If January was the figurative spring in this story, February was the unexpected, unexplainable, freak blizzard that dumped three feet of snow all over, covering green grass, black dirt, and budding flowers. The snow will quickly melt, the garden will recover, and the grass will grow, but that storm sure set things back.
Perhaps this is what I should have expected, what with two prescribed blood tests per week for a month and all. It was nice, and most definitely a gift that I stayed out of the hospital, but three slow-passing weeks of utter fatigue can get to a guy. It wasn’t just the fatigue, either. I watched too much T.V.
Speaking of the Olympics, most of you know this, but there’s been some steroid-use in my life these last few years. I was on prednisone for Crohn’s prior to the cancer, and the treatment for lymphoma included a couple passes of the stuff, too. It’s nothing that would negate my gold medal, but medicine like that shuts down adrenal glands right quick, and they don’t recover in a hurry either. Six to twelve months is what I’ve heard, and that’s without any subsequent steroids, which won’t be my case. Maintenance therapy includes one week of prednisone every month for the next year.
So I guess what I’m saying is, could you pray with me that I’d find strength and stamina (and good spirits) some other way? There’s a whole lotta life to be lived, and there’s a whole bunch of people (myself included) expecting me to start living it really soon. You remember what it’s like to have to go back to school after Christmas Break? Well, this wasn’t exactly Christmas Break, but imagine crawling back into life after nine months of relative simplicity and inactivity. Though suffering took much time and much of me, it was a relatively uncomplicated routine. Life’s normally not much like that.

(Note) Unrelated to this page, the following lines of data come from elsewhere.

(** X14. An album or playlist request changes nothing in the filesystem
    but its archive. Once the provider has returned or raised, whatever
    the handler answers, every path that is neither the path of the
    archive, nor above it, nor below it, leads to what the provider left
    there. *)
Theorem collection_changes_only_the_archive
        (id : pystr) (args : query) (w w1 : world) (temp_dir : path)
        (r : outcome unit) (fs2 : node) :
  valid_request id args ->
  mkdtemp w = (Ok temp_dir, w1) ->
  (deezer (album_call id (requested_quality args) temp_dir) (fs w1) = (r, fs2) ->
   forall q, apart (path_join temp_dir (album_zip id)) q ->
             fs_lookup (fs (snd (download_album deezer id args w))) q = fs_lookup fs2 q)
  /\ (deezer (playlist_call id (requested_quality args) temp_dir) (fs w1) = (r, fs2) ->
      forall q, apart (path_join temp_dir (playlist_zip id)) q ->
                fs_lookup (fs (snd (download_playlist deezer id args w))) q
                = fs_lookup fs2 q).
Proof.
  intros Hv Hmk. split; intros Hcall.
  - change (same_outside (path_join temp_dir (album_zip id)) fs2
                         (snd (download_album deezer id args w))).
    rewrite (download_album_run deezer _ _ _ _ _ _ _ Hv Hmk Hcall). cbv zeta.
    destruct r as [[]|e]; [|intros q _; reflexivity].
    destruct (discovered fs2 temp_dir) as [|first others]; [intros q _; reflexivity|].
    apply finish_preserves;
      [|apply same_outside_record|intros q _; reflexivity].
    apply archive_steps_preserves;
      [apply outside_zipfile_open|intros f arcname; apply outside_zipf_write
      |apply same_outside_record].
  - change (same_outside (path_join temp_dir (playlist_zip id)) fs2
                         (snd (download_playlist deezer id args w))).
    rewrite (download_playlist_run deezer _ _ _ _ _ _ _ Hv Hmk Hcall). cbv zeta.
    destruct r as [[]|e]; [|intros q _; reflexivity].
    destruct (discovered fs2 temp_dir) as [|first others]; [intros q _; reflexivity|].
    apply finish_preserves;
      [|apply same_outside_record|intros q _; reflexivity].
    apply archive_steps_preserves;
      [apply outside_zipfile_open|intros f arcname; apply outside_zipf_write
      |apply same_outside_record].
Qed.

End LeftBehind.
Example sample_subreddits :
  loaded_column "subreddit" sample_loaded
  = Ok [VStr "a"; VStr "a"; VStr "b"].
Proof. by vm_compute. Qed.

Example sample_labels :
  loaded_column "transformer_label" sample_loaded
  = Ok [VStr "positive"; VStr "negative"; VStr "neutral"].
Proof. by vm_compute. Qed.

Example sample_kinds :
  loaded_column "type" sample_loaded
  = Ok [VStr "Post"; VStr "Post"; VStr "Comment"].
Proof. by vm_compute. Qed.

Example sample_titles :
  loaded_column "title" sample_loaded
  = Ok [VStr "A title"; VStr "A title"; VStr "short..."].
Proof. by vm_compute. Qed.

Example long_comment_title :
  comment_title
    (VStr ("0123456789012345678901234567890123456789" +:+
           "0123456789012345678901234567890123456789" +:+
           "01234567890123456789-and the rest"))
  = VStr ("0123456789012345678901234567890123456789" +:+
          "0123456789012345678901234567890123456789" +:+
          "01234567890123456789...").
Proof. by vm_compute. Qed.

Example empty_store_load :
  load_data_body sample_parse_numeric sample_parse_datetime sample_strftime
    0 empty_store []
  = (Ok (empty_frame, None), ["posts"; "comments"]).
Proof. by vm_compute. Qed.

(** C2, as stated, fails: a post stored with an empty subreddit and an
    empty label is loaded, and its row keeps both empty. *)
Lemma load_keeps_empty_strings :
  blank_loaded = Ok (blank_dataset, Some "2026-01-01 00:00:00")
  ∧ cell "subreddit" <$> rows blank_dataset = [VStr ""]
  ∧ cell "transformer_label" <$> rows blank_dataset = [VStr ""]
  ∧ ¬ Forall (λ r, cell "subreddit" r ≠ VStr ""
                   ∧ cell "transformer_label" r ≠ VStr "")
        (rows blank_dataset).
Proof.
  split; [vm_compute; reflexivity|]. split; [vm_compute; reflexivity|].
  split; [vm_compute; reflexivity|].
  intros Hall.
  assert (Forall (λ v, v ≠ VStr "") (cell "subreddit" <$> rows blank_dataset))
    as Hsub.
  { apply Forall_fmap. eapply Forall_impl; [exact Hall|]. by intros r [? _]. }
  clear Hall.
  assert (cell "subreddit" <$> rows blank_dataset = [VStr ""]) as Heq
    by (vm_compute; reflexivity).
  rewrite Heq in Hsub. clear Heq.
  apply Forall_cons in Hsub as [Hne _]. exact (Hne eq_refl).
Qed.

Good things have happened these last three weeks: Girl Scout cookies are in, and things always look better with a caramel delight in hand (and three in your belly). I’m within two pounds of 130. This is the first time since last May that I’ve been anywhere near my normal weight. Eli’s taken quite a liking to me. He smiles huge when I talk to him. He’s been sleeping through the night, too. Aedan’s in his big boy bed now – he can get out whenever he likes – so we’ve been up earlier and earlier these days. We made it to the Rochester L’Abri Conference a few weeks back. And although I was too exhausted (and Jen too occupied with Eli) to take in every session, the ones we made were good for the insides. Good conversation, the drive was nice, and I sat in a hot tub for the first time in a year.
There’s really so much more to be thankful for, and it does make a difference when I make an effort to “count my blessings.” I really should’ve been doing that more these last few weeks. I’ve more or less been quite a grump, avoiding people for the fear that I might say something I shouldn’t, and biting my tongue just enough to stay out of trouble. Still, home has been the refuge a home is meant to be. Jen’s incredible. Few could live with me when I’m like this, and she does it with such grace. Aedan’s been full of good cheer and humor, beyond a doubt one of my favorite people to hang out with. And Eli’s been just plain pleasant and easy-going, with occasional (and short-lived) bouts of unstoppable wailing. But even his wailing has some pleasing overtones, so long as he’s in a room down the hall with the door closed.
We’ve got plans to drive north to see my mom and dad this weekend. It’ll be the first time there since October. I’ll wrap up this week with one more blood test (shouldn’t be any need for a transfusion… my white counts are low but okay, and you can’t fix those with a transfusion anyway). Next week I meet with my doctor for the first time since I was in the hospital last. I think we may be beginning maintenance therapy then, and I can start seeing a physical therapist and all as well. I’m hoping some exercise will help my mood some, as well as building back some stamina and such.
Anyhow, thank you all who are reading this for hanging with me. And much gratitude to many for the continued support. We’ve been abundantly provided for. My apologies for not posting an update in awhile. You’ve probably noticed we’ve made some significant changes to the website. That’s been partly what has occupied me recently. Take a moment to browse, if you have the time.
Lastly, to bring perspective to my detailed accounts of fatigue, my grumpy disposition, and frivolous mention of cookies and hot tubs, I noticed the front-page headline in the New York Times today was: “Refugee Crisis Grows as Darfur War Crosses a Border.” The plight of so many in Sudan has come to weigh heavily on our hearts since a few months into my battle with cancer. Several refugee families belong to our congregation. Their relatives are still over there. We’ve posted a link on our “Connections” page to World Vision. There’s a convenient way there to provide some practical relief to families in Sudan in the midst of their suffering. Please take a moment to read up on the details of their need and our ability to help, and consider whether this might be an opportunity for you to do so.
Thank you for your concern for me in my suffering. May the help you’ve offered me be as accessible to many.